Back in Alexandria, Bridezilla's stone-faced father took her firmly by the arm and started marching her up the church aisle as if this were not her wedding but the grim Vietnam War memorial service he would have to attend tomorrow.  He was sick to death of paying for these fiascoes and never getting a rich son-in-law in return.  Bridezilla tried to slow him down to the pace of the Bach piece being played on the harp, but he was determined to marry her off as quickly as possible this time.  (Fortunately, this battle with her father distracted her from noticing the large number of paid strangers in the pews--but, unfortunately, she did notice the absence of soldiers lined up with rifles arching over her head, since the minister had confiscated the rifles and hidden them behind the organ.)  Bridezilla's father plopped her unceremoniously next to the Colonel and took his seat quickly.  Bridezilla looked into her lover's face and saw a complete stranger:  the wedding planner had covered up his gray hairs with Grecian Formula, injected Botox into his forehead, waxed his face to a smooth sheen, and covered his pale lips with a manly wine-colored stain.  The Visine was wearing off, and his hungover eyes were slowly becoming bloodshot again.  "What did you do last night?" she whispered, completely ignoring the minister's opening words.

"Just a couple of beers at Fred's house--then we got paged and had to go back to the office."

"Am I to understand you were up late last night WORKING, the night before our wedding?" she hissed.

"Honey, that's my life!  You need to accept that!"

"You're supposed to be on vacation now!  We're flying to Europe tomorrow!  You didn't get paged at all, did you?  It was the others, and you just HAD to go along with them!"

"Now you're accusing me of lying?!" protested Colonel Wolfbugler.

"You have a problem!" she whined.  "You're an adrenaline junkie, aren't you?!"

"What?!"

"You heard me!"

At this point, the minister decided he was not going to marry these people, and tried to whisper this quietly to them, but they brushed him off.  However, Bridezilla's psychiatrist, Dr. Ermann Esse, had prepared for this possibility by bringing a blow dart tipped with a strong tranquilizer.  (Though the shrink strictly refused to prescribe psychotropic drugs to any of his patients, he was, in fact, always prepared for neurological necessities.)  The darted Bridezilla made a funny little noise, then slumped down into the arms of her quick-responding, adrenaline-juiced fiance.  The wedding photographer clicked her camera rapidly, hoping to capture a lot of hilarious shots for her unofficial Facebook page.  Bridezilla's angry father got up to shoo the photographer away, and her mother burst into tears.

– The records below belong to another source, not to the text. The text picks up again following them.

(* ===== verification/AioExamples.v ===== *)
(** * Concrete offloaded requests

    Two linked requests of two queues, and a queue whose tags the target
    holds: the hypotheses of the theorems of AioCtx.v hold there. *)

From S2P Require Import Prelude Bytes UblkCmd Uring QueueTypes Batch Queue QueueSpec Aio AioCtx.

Definition exa_node (qid tag res : Z) (next : option Z) : ublksrv_aio :=
  mk_aio (mk_iod UBLK_IO_OP_READ 8 0 0) res (ublksrv_aio_pid_tag qid tag) next.

Definition exa_heap : heap :=
  {[ 100 := exa_node 0 0 4096 (Some 200); 200 := exa_node 1 1 512 None; 300 := exa_node 0 1 (-5) None ]}.
Definition exa_list : aio_list := mk_aio_list (Some 100) (Some 200).
Definition exa_queues : list Z := [7000; 8000].
Definition exa_q_id (q : Z) : Z := if q =? 7000 then 0 else 1.
Definition exa_ctx (al : aio_list) (flags : Z) : ublksrv_aio_ctx :=
  mk_aio_ctx 9000 al [mk_aio_list (Some 300) (Some 300); aio_list_init] 5 flags false 0.

Lemma exa_queues_id k a : exa_queues !! k = Some a -> exa_q_id a = Z.of_nat k.
Proof. destruct k as [|[|k]]; [by intros [= <-]..|done]. Qed.

Lemma exa_list_rep : list_rep exa_heap exa_list [100; 200].
Proof.
  split; [|split; [done|]].
  - split; [done|]. eexists. split; [vm_compute; reflexivity|]. split; [done|].
    eexists. split; [vm_compute; reflexivity|done].
  - apply (bool_decide_unpack _). vm_compute. done.
Qed.

Lemma exa_one_rep : list_rep exa_heap (mk_aio_list (Some 300) (Some 300)) [300].
Proof.
  split; [|split; [done|apply NoDup_singleton]]. split; [done|].
  eexists. split; [vm_compute; reflexivity|done].
Qed.

Lemma exa_complete_reps al flags : complete_reps exa_heap (exa_ctx al flags) [[300]; []].
Proof.
  constructor; [apply exa_one_rep|]. constructor; [apply aio_list_init_rep|constructor].
Qed.

Lemma aio_complete_worker_delivers_witness :
  exists h' c' completed' sent,
    ublksrv_aio_complete_worker exa_queues exa_q_id exa_heap (exa_ctx aio_list_init 0) exa_list
      = Some (h', c', completed', sent) /\ complete_reps h' c' [[300; 100]; [200]].
Proof.
  destruct (aio_complete_worker_delivers exa_queues exa_q_id exa_queues_id exa_heap
    (exa_ctx aio_list_init 0) exa_list [100; 200] [[300]; []]) as (h'&c'&cc&sent&Hw&_&Hc&_).
  - exact exa_list_rep.
  - apply exa_complete_reps.
  - apply (bool_decide_unpack _). vm_compute. done.
  - reflexivity.
  - intros a Ha. apply elem_of_cons in Ha as [->|Ha]; [exists 0%nat; split; [reflexivity|cbn; lia]|].
    apply list_elem_of_singleton in Ha as ->. exists 1%nat. split; [reflexivity|cbn; lia].
  - discriminate.
  - exists h', c', cc, sent. split; [exact Hw|exact Hc].
Defined.

(** [fn] finishes requests of queue 0, of which it counts the bytes, and refuses
    the others. *)
Definition exa_fn (a : Z) (d : ublksrv_io_desc * Z * Z) (bytes : Z) : Z * Z * Z :=
  if ublksrv_aio_qid d.2 =? 0 then (1, 4096, bytes + 4096) else (- EINVAL, 0, bytes).

Lemma aio_submit_worker_runs_all_witness :
  exists h' c' done',
    ublksrv_aio_submit_worker exa_fn [[300]] exa_heap (exa_ctx exa_list 0) (Some aio_list_init) 0 0
      = Some (h', c', done', 3, 8192) /\ done_rep h' done' [100; 200; 300].
Proof.
  destruct (aio_submit_worker_runs_all exa_fn [[300]] exa_heap (exa_ctx exa_list 0) [100; 200]
    (Some aio_list_init) [] 0 0) as (_&h'&c'&done'&Hw&_&Hd&_).
  - exact exa_list_rep.
  - apply aio_list_init_rep.
  - apply (bool_decide_unpack _). vm_compute. done.
  - intros a Ha. apply list_elem_of_singleton in Ha as ->. vm_compute. eauto.
  - constructor; [discriminate|constructor].
  - exists h', c', done'. split; [exact Hw|exact Hd].
Defined.

(** A queue of two tags held by the target. *)
Definition exa_queue : queue ListRing.ring unit :=
  mk_queue 0 2 [mk_iod UBLK_IO_OP_READ 8 0 0; mk_iod UBLK_IO_OP_WRITE 16 8 0] 0 0 0 (-1) [] 6
    (ListRing.mk_ring 4 [] []) 0 [0; 0; 0; 0] (mk_batch [] [] 0 0 0 0 0 0)
    [mk_ublk_io 0x10000 0 0 0 (Some 0) 0; mk_ublk_io 0x20000 0 0 1 (Some 1) 0] tt [].
Definition exa_aqueue : aqueue := mk_aqueue [TTarget; TTarget] false [].

Lemma exa_qsim : qsim exa_queue exa_aqueue.
Proof.
  split; try done.
  - intros [|[|i]] io Hio; [by injection Hio as <-..|done].
  - intros [|[|i]] t Ht; [by injection Ht as <-; eexists; split; [done|left]..|done].
Qed.

Lemma aio_handle_event_completes_witness :
  exists h' c' q',
    ublksrv_aio_handle_event exa_heap (exa_ctx aio_list_init 0) exa_queue = Some (h', c', q') /\
    qsim q' (send 1 UBLK_IO_COMMIT_AND_FETCH_REQ (Some (-5)) exa_aqueue) /\ h' !! 300 = None.
Proof.
  destruct (aio_handle_event_completes exa_heap (exa_ctx aio_list_init 0) exa_queue exa_aqueue
    (mk_aio_list (Some 300) (Some 300)) [300]) as (h'&c'&q'&Hq&Hs&_&Hfree&_).
  - reflexivity.
  - exact exa_one_rep.
  - exact exa_qsim.
  - split; [apply (bool_decide_unpack _); vm_compute; done|].
    constructor; [|constructor]. split; [reflexivity|]. vm_compute. split; [discriminate|reflexivity].
  - exists h', c', q'. split; [exact Hq|]. split; [exact Hs|]. apply Hfree. left.
Defined.

Lemma aio_submit_wakes_context_witness :
  exists q3 new, ublksrv_submit_aio_batch
      (set_nr_ctxs 1 (set_ctxs [9000; 0; 0; 0] exa_queue)) = Some q3 /\
    trace q3 = new /\ EvCtxWrite 9000 ∈ new.
Proof.
  apply (aio_submit_wakes_context 300 exa_heap (exa_ctx aio_list_init 0) exa_queue
    (<[300 := set_aio_next None (exa_node 0 1 (-5) None)]> exa_heap)
    (exa_ctx (mk_aio_list (Some 300) (Some 300)) 0)
    (set_nr_ctxs 1 (set_ctxs [9000; 0; 0; 0] exa_queue))).
  - split; [vm_compute; split; discriminate|reflexivity].
  - vm_compute. reflexivity.
  - apply rtc_refl.
Defined.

Five pews back, the former chairman of the Heurich Society stood up in relief, excited he would be able to attend today's meeting after all.  (He couldn't wait to rub it in Button Samuelson's face that she had made a huge mistake getting rid of the Jack Diamond Morning Show on 107.3, and she deserved the buffoon that had replaced him on the air!)  On the other side of the aisle, former Senator Evermore Breadman was nudged awake by his wife, just in time to see the colonel carrying his comatose bride back down the aisle.  Nearby, Liv Cigemeier and her husband (another partner from Prince and Prowling), laughed silently into their hands.  Back in the front, Glenn Michael Beckmann capitalized on the sudden chaos to run behind the organ, grab three rifles, and run out the side door--forgetting he would lose his pay from the wedding planner.

Outside the church, a flock of laughing starlings flew off to see what amusements Ardua of the Potomac had in store for the rest of the day, while a concerned pink warbler followed Glenn Michael Beckmann from a distance.